For better understanding the use of that expression and its equivalents in English, I've found these explanation and examples:

ni te cuento: expresión que normalmente se añade al final de una segunda oración para decir que el segundo elemento de una comparación es más fuerte todavía con respecto al primero; es decir, que tiene un grado mayor de la cualidad mencionada previamente, parecido al condicional enfático.

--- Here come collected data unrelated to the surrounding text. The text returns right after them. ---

Lemma release_key_rep k s B : bearers_rep s B ->
  exists s', release_key k s = Ret (s', RLC_OP_STATUS_OK) /\ bearers_rep s' (delete k B) /\
    rlc_delivered (g_rlc s') = rlc_delivered (g_rlc s) /\ forall k', k' <> k -> entity s' k' = entity s k'.
Proof.
  intros (t & m & Et & Ht & Hok). unfold release_key.
  rewrite Et, (proj1 (get_rep t m k Ht)). destruct (m !! k) as [p|] eqn:Hk; cbn [mbind cres_bind].
  2:{ exists s. split; [done|]. split; [|done]. exists t, m. split_and!; [done|done|].
      destruct Hok as [Hi Hs Hn]. rewrite delete_id by (by apply Hn). by constructor. }
  destruct (remove_rep t m k Ht) as (t' & f & Er & Ht' & _ & _ & -> & _). rewrite Er, Hk. cbn [mbind cres_bind].
  destruct (po_some _ _ _ Hok k p Hk) as (Hp & u & Hu & _).
  destruct (free_union_ok _ p u Hu) as (h' & -> & Hh'). cbn [mbind cres_bind].
  eexists. split; [reflexivity|]. set (s' := set_table _ _ _).
  assert (Hother : forall k' q, k' <> k -> m !! k' = Some q -> h' !! q = rlc_heap (g_rlc s) !! q).
  { intros k' q Hne Hq. apply Hh'. intros ->. apply Hne. by apply (po_inj _ _ _ Hok k' k p). }
  assert (Hok' : pointers_ok (rlc_heap (g_rlc s')) (delete k m) (delete k B)).
  { destruct Hok as [Hi Hs Hn]. constructor; cbn.
    - intros k1 k2 q [_ H1]%lookup_delete_Some [_ H2]%lookup_delete_Some. by eapply Hi.
    - intros k1 q [Hne H1]%lookup_delete_Some. rewrite lookup_delete_ne by done.
      rewrite (Hother k1 q) by done. by apply Hs.
    - intros k1 [<-|H1]%lookup_delete_None; [by rewrite lookup_delete_eq|]. apply lookup_delete_None. right. by apply Hn. }
  split; [by exists t', (delete k m)|]. split; [done|].
  intros k' Hne. rewrite (entity_table s' _ t' _ k' eq_refl Ht' Hok'), (entity_table s B t m k' Et Ht Hok).
  rewrite lookup_delete_ne by done. destruct (m !! k') as [q|] eqn:Hq; [|done]. cbn. by rewrite (Hother k' q).
Qed.

Lemma remove_bearer c srb rb s B : bearers_rep s B -> rb < Z.of_nat NB_RB_MAX ->
  exists s', rrc_rlc_remove_rlc c srb 0 rb s = Ret (s', RLC_OP_STATUS_OK) /\
    bearers_rep s' (delete (bearer_key c srb rb) B) /\ rlc_delivered (g_rlc s') = rlc_delivered (g_rlc s) /\
    forall k, k <> bearer_key c srb rb -> entity s' k = entity s k.
Proof.
  intros Hs Hrb. unfold rrc_rlc_remove_rlc. cbn [Z.eqb negb mbind cres_bind].
  rewrite (proj2 (Z.ltb_lt rb _)) by done. by apply release_key_rep.
Qed.

(** *** Requests *)

(** The keys of the bearers of a context. *)
Definition own (c : protocol_ctxt_t) (k : Z) : Prop := exists srb rb, k = bearer_key c srb rb.

(** What an operation leaves alone. *)
Record keeps (c : protocol_ctxt_t) (s s' : globals) : Prop := {
  kp_delivered : rlc_delivered (g_rlc s') = rlc_delivered (g_rlc s);
  kp_others : forall k, ~ own c k -> entity s' k = entity s k;
}.

#[global] Instance keeps_preorder c : PreOrder (keeps c).
Proof.
  split; [by constructor|]. intros s1 s2 s3 [A1 A2] [B1 B2]. constructor; [congruence|].
  intros k Hk. by rewrite B2, A2.
Qed.

(** A property of the entities that are found. *)
Definition all_sat (Q : rlc_union AM um_object -> Prop) (s : globals) : Prop :=
  forall k p u, entity s k = Ret (Some (p, u)) -> Q u.

Section Requests.
Context (Q : rlc_union AM um_object -> Prop).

[ES] - Mi hermano es cabezón, y mi padre ni te cuento
[EN] — My brother is stubborn, and he's nothing compared to my dad

[ES] - La cocina está sucia y el cuarto de baño ni te cuento
[EN] — The kitchen's dirty, and the bathroom... I'm not even going to go there

[ES] -Si eres mujer, trabajar en el cine se te hace complicado, y si tienes más de cuarenta años ya ni te cuento
[EN] — As a woman, working in the film industry is hard enough, let alone if you are over forty

If you can rephrase those same sentences in English using "I can't begin to tell you" then you may be right. But in most cases you need two elements for using "ni te cuento", as stated in the quoted part: Something that is big/beautiful/good/bad/whatever and something that is even bigger/more beautiful/better/worse than the first one.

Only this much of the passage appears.